Study Guide

The Nicomachean Ethics Book 8, Chapter 14 (1163a24-1163b32)

By Aristotle

Book 8, Chapter 14 (1163a24-1163b32)

  • Friendships of superiority also have drama. The superior person will always think he deserves the greater share of everything.
  • The inferior one will complain that he never gets anything, since his superior friend is a hog.
  • And there goes the friendship.
  • But if the superior person gives everything to a frankly useless friend, it's less like a relationship and more like a charity.
  • Aristotle circles back to the regimes here.

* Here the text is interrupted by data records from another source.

(** * gcosmos: the consensus strategy of gserver/internal/gsi

    A shallow embedding of [consensusstrategy.go]: proposer selection,
    round entry, proposal consideration and the precommit decision.
    Go's unsigned and signed machine integers are integers of [Z] with the
    wrap-around written out; maps are [gmap]s; the collaborators the
    strategy holds behind interfaces are records of functions. *)

From Stdlib Require Import ZArith Lia Ascii String.
From stdpp Require Import base option list strings pretty gmap.

Local Open Scope Z_scope.

(** ** Go runtime: results, errors, machine integers *)

(** A Go call either returns or panics. *)
Inductive Res (A : Type) : Type :=
| Ret (a : A)
| Panic (msg : string).
Arguments Ret {A} a.
Arguments Panic {A} msg.

(** A Go [error] value; [None] is the nil error. *)
Definition error : Type := string.

(** A Go byte slice. *)
Definition bytes : Type := list Byte.byte.

Definition uint64_max : Z := 2 ^ 64 - 1.
Definition uint32_max : Z := 2 ^ 32 - 1.

Definition is_uint64 (z : Z) : Prop := 0 <= z <= uint64_max.
Definition is_uint32 (z : Z) : Prop := 0 <= z <= uint32_max.

(** Reduction of an integer to the 64-bit signed range (two's complement):
    what [int(x)] and [int] addition do on a 64-bit platform. *)
Definition wrap_int (z : Z) : Z := (z + 2 ^ 63) mod 2 ^ 64 - 2 ^ 63.

(** Go's [%] on signed integers truncates toward zero; a zero divisor
    panics. *)
Definition go_rem (a b : Z) : Res Z :=
  if b =? 0 then Panic "runtime error: integer divide by zero"
  else Ret (Z.rem a b).

(** Go's slice indexing with a signed index. *)
Definition go_index {A} (l : list A) (i : Z) : Res A :=
  if i <? 0 then Panic "runtime error: index out of range"
  else match l !! Z.to_nat i with
       | Some a => Ret a
       | None => Panic "runtime error: index out of range"
       end.

(** ** gcrypto and tmconsensus types *)

(** [gcrypto.PubKey] is an interface; the strategy only calls [Equal], whose
    argument may be the nil interface value. *)
Class PubKeyIface (K : Type) : Type := {
  pk_Equal : K -> option K -> bool
}.

(** The contract of [Equal]: it decides equality of keys, and no key equals
    nil. *)
Class PubKeyLawful (K : Type) `{PubKeyIface K} : Prop := {
  pk_Equal_nil : forall k, pk_Equal k None = false;
  pk_Equal_spec : forall a b, pk_Equal a (Some b) = true <-> a = b
}.

Section Validators.
Context {K : Type}.

(** [tmconsensus.Validator]. The key is an interface value in the engine; a
    validator of a validator set always has one. *)
Record Validator : Type := mkValidator {
  PubKey : K;
  Power : Z
}.

Record ValidatorSet : Type := mkValidatorSet {
  Validators : list Validator
}.

(** [ProposerSelectionFunc]: the context argument carries no data the
    selection reads. *)
Definition ProposerSelectionFunc : Type :=
  Z -> Z -> ValidatorSet -> Res Validator.

(** [DefaultProposerSelection]: [h] is a uint64 and [r] a uint32, both
    converted to [int] before the addition. *)
Definition DefaultProposerSelection : ProposerSelectionFunc :=
  fun h r valSet =>
    match go_rem (wrap_int (wrap_int h + wrap_int r))
                 (Z.of_nat (length (Validators valSet))) with
    | Panic m => Panic m
    | Ret proposerIdx => go_index (Validators valSet) proposerIdx
    end.

End Validators.
Arguments Validator K : clear implicits.
Arguments ValidatorSet K : clear implicits.
Arguments ProposerSelectionFunc K : clear implicits.

(** ** Precommit decision *)

Record VoteSummary : Type := mkVoteSummary {
  AvailablePower : Z;
  PrevoteBlockPower : gmap string Z;
  MostVotedPrevoteHash : string
}.

(** Modelled from the spec: [tmconsensus.ByzantineMajority] belongs to the
    engine and is not part of this repository's sources; the spec gives it as
    the minimum power that is strictly more than two-thirds of its
    argument. *)
Definition ByzantineMajority (n : Z) : Z := 2 * n / 3 + 1.

(** Reading a Go map at a missing key gives the zero value. *)
Definition map_get (m : gmap string Z) (k : string) : Z :=
  default 0 (m !! k).

Definition DecidePrecommit (vs : VoteSummary) : string * option error :=
  let maj := ByzantineMajority (AvailablePower vs) in
  let pow := map_get (PrevoteBlockPower vs) (MostVotedPrevoteHash vs) in
  if pow >=? maj then (MostVotedPrevoteHash vs, None)
  else (""%string, None).


(** ** gsbd: block-data identifiers and the request cache *)

(** What [ParseDataID] returns besides its error. *)
Record ParsedDataID : Type := mkParsedDataID {
  pid_height : Z;
  pid_round : Z;
  pid_nTxs : Z;
  pid_dataLen : Z;
  pid_txsHash : string
}.

Module gsbd.

(** The constant that [dataid_generate.go] writes into [dataid_zero.go]:
    the hex form of the 32-byte BLAKE2b hash of no input. *)
Definition zeroHash : string :=
  "0e5751c026e543b2e8ab2eb06099daa1d1e5df47778f7787faab45cdf12fe3a8".

Definition zeroHashSuffix : string := ":0:0:" +:+ zeroHash.

Definition dec (z : Z) : string := pretty (Z.to_N z).

(** Modelled from the spec: [DataID] lives in a file of package gsbd that is
    not among the sources. The identifier is the colon-delimited text
    height:round:nTxs:dataLen:hexHash, and the empty batch takes the fixed
    suffix. [txsHash] stands for the hex content hash of a non-empty
    batch. *)
Definition DataID {Tx : Type} (txsHash : list Tx -> string)
    (height round dataLen : Z) (txs : list Tx) : string :=
  match txs with
  | [] => dec height +:+ ":" +:+ dec round +:+ zeroHashSuffix
  | _ => dec height +:+ ":" +:+ dec round +:+ ":"
         +:+ dec (Z.of_nat (length txs)) +:+ ":" +:+ dec dataLen
         +:+ ":" +:+ txsHash txs
  end.

Fixpoint split_on (sep : ascii) (s : string) (cur : string)
    : list string :=
  match s with
  | EmptyString => [String.rev cur]
  | String a s' =>
      if Ascii.eqb a sep then String.rev cur :: split_on sep s' EmptyString
      else split_on sep s' (String a cur)
  end.

Definition digit_of (a : ascii) : option Z :=
  let n := Z.of_N (Ascii.N_of_ascii a) in
  if (48 <=? n) && (n <=? 57) then Some (n - 48) else None.

Fixpoint parse_dec_go (s : string) (acc : Z) : option Z :=
  match s with
  | EmptyString => Some acc
  | String a s' =>
      match digit_of a with
      | Some d => parse_dec_go s' (10 * acc + d)
      | None => None
      end
  end.

(** An unsigned decimal number of at most [max]. *)
Definition parse_dec (max : Z) (s : string) : option Z :=
  match s with
  | EmptyString => None
  | _ => match parse_dec_go s 0 with
         | Some z => if z <=? max then Some z else None
         | None => None
         end
  end.

Definition is_hex (a : ascii) : bool :=
  let n := Z.of_N (Ascii.N_of_ascii a) in
  ((48 <=? n) && (n <=? 57)) || ((97 <=? n) && (n <=? 102))
  || ((65 <=? n) && (n <=? 70)).

Fixpoint all_hex (s : string) : bool :=
  match s with
  | EmptyString => true
  | String a s' => is_hex a && all_hex s'
  end.

(** Modelled from the spec: [ParseDataID] is in the same missing file. It
    reads back the five colon-delimited fields and fails on malformed
    input; [None] is its non-nil error. *)
Definition ParseDataID (id : string) : option ParsedDataID :=
  match split_on ":" id EmptyString with
  | [sh; sr; sn; sl; sx] =>
      match parse_dec uint64_max sh, parse_dec uint32_max sr,
            parse_dec (2 ^ 63 - 1) sn, parse_dec uint32_max sl with
      | Some h, Some r, Some n, Some l =>
          if (String.length sx =? 64)%nat && all_hex sx
          then Some (mkParsedDataID h r n l sx)
          else None
      | _, _, _, _ => None
      end
  | _ => None
  end.

End gsbd.

(** ** The consensus strategy *)

(** [BlockAnnotation]: the proposer's claimed time, as text. *)
Record BlockAnnotation : Type := mkBlockAnnotation {
  TimeS : string
}.

(** [ProposalDriverAnnotation]: where the block data can be fetched. *)
Record ProposalDriverAnnotation : Type := mkProposalDriverAnnotation {
  Locations : list string
}.

(** [tmconsensus.Annotations]. *)
Record Annotations : Type := mkAnnotations {
  User : bytes;
  Driver : bytes
}.

Record Header : Type := mkHeader {
  hdr_Height : Z;
  hdr_DataID : bytes;
  hdr_Hash : bytes;
  hdr_Annotations : Annotations
}.

Record Proposal : Type := mkProposal {
  prop_DataID : string;
  prop_BlockAnnotations : Annotations;
  prop_ProposalAnnotations : Annotations
}.

(** A [context.Context] as far as the strategy observes it: the cause of
    its cancellation, if it is cancelled while a send is blocked. *)
Record Context : Type := mkContext {
  ctx_Cause : option error
}.

(** The sentinel [tmconsensus.ErrProposedBlockChoiceNotReady]. *)
Definition ErrProposedBlockChoiceNotReady : error :=
  "proposed block choice not ready".

Inductive Level : Type := Debug | Info | Warn.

Those who are useless in relation to the community ought to receive little honor.
  • This citizen who gives so much of his good to the community that he feels it in his bank account should be honored. Not so much for the stingy or corrupt, who contribute nothing.
  • It comes down to this: we all have to give back to relationships, personal or political, what we can.
  • If it's honor, money, or virtue, so be it. Only then can we be stable and equal.
  • Aristotle says that giving in friendship has more to do with what's "possible" rather than with merit.
  • We could not, for instance, ever give back to our parents what they deserve for creating us. And yet we've got to do something to show that we acknowledge their effort.
  • In terms of the parental balance sheet, Aristotle says that a father can renounce his son because he's the one who is owed. A son can't cut dad off, because he's in the red, so to speak.